Aside from tenuous/clickbait-worthy links to children’s literature, the case is of interest for two main reasons:

  1. Bitcoin as property?: this case reinforces the growing trend for the English courts to treat crypto-currency as property.
  2. Remedies available to ransom victims (and their insurers): cyber-ransom is a very modern phenomenon, and this judgment demonstrates the growing arsenal of remedies available to victims/their insurers.

The judgment of Bryan J can be found here[2].

Factual background/context

This application for interim injunctive relief arose out of an October 2019 malware attack on a Canadian insurance company (the “Insured“) during which the hackers (i.e. the first and second defendants: persons unknown) locked the Insured out of its own computer systems, and demanded a ransom of USD $950,000 (payable in Bitcoin).

That ransom was eventually paid – via a (legitimate) intermediary which “specialises in the provision of negotiation services in relation to crypto currency ransom payments” (para.3).

Luckily for the Insured, it had taken out a cyber-crime policy with an English insurer (the “Insurer“) and so it was the Insurer which ended up funding the ransom payment. As a result, the Insurer became entitled to assert rights of subrogation and step into the shoes of the Insured to bring this application for proprietary injunctive relief.

After conducting an investigation via yet another specialist firm (“a provider of software to track payment of crypto currency“[3]), the Insurer eventually tracked the payment to a Bitcoin exchange controlled by the third and fourth defendants (the “Exchange“).

The relief sought

The Insurer’s claims in the main action were treated as being confined to restitution and/or to affix all four defendants as constructive trustees[4], i.e. proprietary remedies.

In support of those main proprietary remedies, the Insurer applied for (and was granted) 1. a proprietary injunction against all four defendants, and 2. ancillary relief “in terms of providing information so that location of assets etc…can be obtained” (para.66).

Bitcoin as property?

A pre-requisite to being granted a proprietary injunction (i.e. restraining the defendant/respondent from dissipating assets), is that the subject matter of the injunction is considered to be “property” as a matter of law (see para. 55).

The proprietary (or otherwise) status of crypto-currency has been a matter of some debate in recent years.
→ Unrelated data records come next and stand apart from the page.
(** * moon-ci-retrospect: the report-to-presentation pipeline of [src/index.ts]

    A shallow embedding of the action's single source file.  JavaScript
    strings are sequences of UTF-16 code units, the file system and the
    process environment are an explicit [World], and the asynchronous,
    effectful routines are written in a small trace-and-error monad: every
    file-system access, console line and summary call is an [Event] of the
    trace, and a rejected promise is an [Error]. *)

From Stdlib Require Import NArith ZArith Ascii String.
From stdpp Require Import base option list gmap.

(** ** JavaScript strings *)

(** A string value is its sequence of UTF-16 code units. *)
Abbreviation jsstring := (list N).

(** An ASCII literal of the source, unit by unit. *)
Fixpoint lit (s : string) : jsstring :=
  match s with
  | EmptyString => []
  | String c s' => N_of_ascii c :: lit s'
  end.
Arguments lit s%_string.

(** The code units of one code point: itself inside the basic plane, a
    surrogate pair above it. *)
Definition utf16 (cp : N) : jsstring :=
  if (cp <? 65536)%N then [cp]
  else
    let v := (cp - 65536)%N in
    [(55296 + N.shiftr v 10)%N; (56320 + N.land v 1023)%N].

(** Strict equality [===] of two strings. *)
Definition str_eqb (a b : jsstring) : bool := bool_decide (a = b).

(** [String.prototype.split] with a separator of one code unit: the result
    always has at least one element. *)
Fixpoint split (sep : N) (s : jsstring) : list jsstring :=
  match s with
  | [] => [[]]
  | c :: s' =>
      if (c =? sep)%N then [] :: split sep s'
      else
        match split sep s' with
        | [] => [[c]]
        | h :: t => (c :: h) :: t
        end
  end.

(** [s.replace(/x/g, y)] for single code units [x] and [y]. *)
Definition replaceAll (x y : N) (s : jsstring) : jsstring :=
  (λ c, if (c =? x)%N then y else c) <$> s.

(** The code units [String.prototype.trim] strips: ECMAScript's WhiteSpace
    and LineTerminator productions, all of them in the basic plane. *)
Definition isWhiteSpace (c : N) : bool :=
  ((9 <=? c) && (c <=? 13) || (c =? 32) || (c =? 160) || (c =? 5760)
   || (8192 <=? c) && (c <=? 8202) || (c =? 8232) || (c =? 8233)
   || (c =? 8239) || (c =? 8287) || (c =? 12288) || (c =? 65279))%N.

Fixpoint trimStart (s : jsstring) : jsstring :=
  match s with
  | [] => []
  | c :: s' => if isWhiteSpace c then trimStart s' else s
  end.

Definition trimEnd (s : jsstring) : jsstring := reverse (trimStart (reverse s)).

Definition trim (s : jsstring) : jsstring := trimEnd (trimStart s).

(** [Array.prototype.join]. *)
Fixpoint join (sep : jsstring) (xs : list jsstring) : jsstring :=
  match xs with
  | [] => []
  | [x] => x
  | x :: rest => x ++ sep ++ join sep rest
  end.

(** ** Terminal colours *)

Definition esc : jsstring := [27%N].

Definition bgGreen (text : jsstring) : jsstring :=
  esc ++ lit "[42m" ++ text ++ esc ++ lit "[49m".

Definition bgRed (text : jsstring) : jsstring :=
  esc ++ lit "[41m" ++ text ++ esc ++ lit "[49m".

Definition bgBlue (text : jsstring) : jsstring :=
  esc ++ lit "[44m" ++ text ++ esc ++ lit "[49m".

Definition bgDarkGray (text : jsstring) : jsstring :=
  esc ++ lit "[48;5;236m" ++ text ++ esc ++ lit "[49m".

Definition bold (text : jsstring) : jsstring :=
  esc ++ lit "[1m" ++ text ++ esc ++ lit "[22m".

Definition green (text : jsstring) : jsstring :=
  esc ++ lit "[32m" ++ text ++ esc ++ lit "[39m".

Definition red (text : jsstring) : jsstring :=
  esc ++ lit "[31m" ++ text ++ esc ++ lit "[39m".

Definition blue (text : jsstring) : jsstring :=
  esc ++ lit "[34m" ++ text ++ esc ++ lit "[39m".

Definition stdBadges_out : jsstring :=
  bgDarkGray (utf16 12288 ++ green (utf16 9210) ++ lit " STDOUT" ++ utf16 12288).

Definition stdBadges_err : jsstring :=
  bgDarkGray (utf16 12288 ++ red (utf16 9210) ++ lit " STDERR" ++ utf16 12288).

(** ** Targets *)

Record TargetIdentity := { project : jsstring; task : jsstring }.

(** [parts[i] ?? "unknown"]: only an index past the end of [parts] yields
    [undefined]; an empty string is a value of its own. *)
Definition parseTarget (target : jsstring) : TargetIdentity :=
  let parts := split 58 target in
  {| project := default (lit "unknown") (parts !! 0%nat);
     task := default (lit "unknown") (parts !! 1%nat) |}.

Definition sanitizeProjectName (p : jsstring) : jsstring := replaceAll 47 45 p.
The original conceptual difficulty with treating crypto-currency as true “property” is that “English law traditionally views property as being of only two kinds, choses in possession and choses in action” (para.55):

  1. Choses in possession: since crypto-currency is virtual, it cannot be possessed.
  2. Choses in action (i.e. a legal right/claim): similarly, “Bitcoin are not choses in action because they do not embody any right capable of being enforced by action.”

However, the above formulation is derived from appellate authority which is almost 150 years old (1885)[5]; the Victorian Court of Appeal can be forgiven for having failed to foresee how the advent of crypto-currency would not fall neatly into their restrictive formulation.

Helpfully, UK jurists have not been idle and the trend of legal commentary has been to interpret the law as having moved on. Indeed, in November 2019 the UK Jurisdiction Taskforce (“UKJT“) issued a “Legal Statement on Cryptoassets and Smart Contracts“[6] which concluded that – in principle – crypo-currency can be treated as property.

In this case, Bryan J lent emphatic judicial endorsement to this view, holding that “Essentially, and for the reasons identified in that legal statement, I consider that a crypto asset such as Bitcoin are property” (para.59).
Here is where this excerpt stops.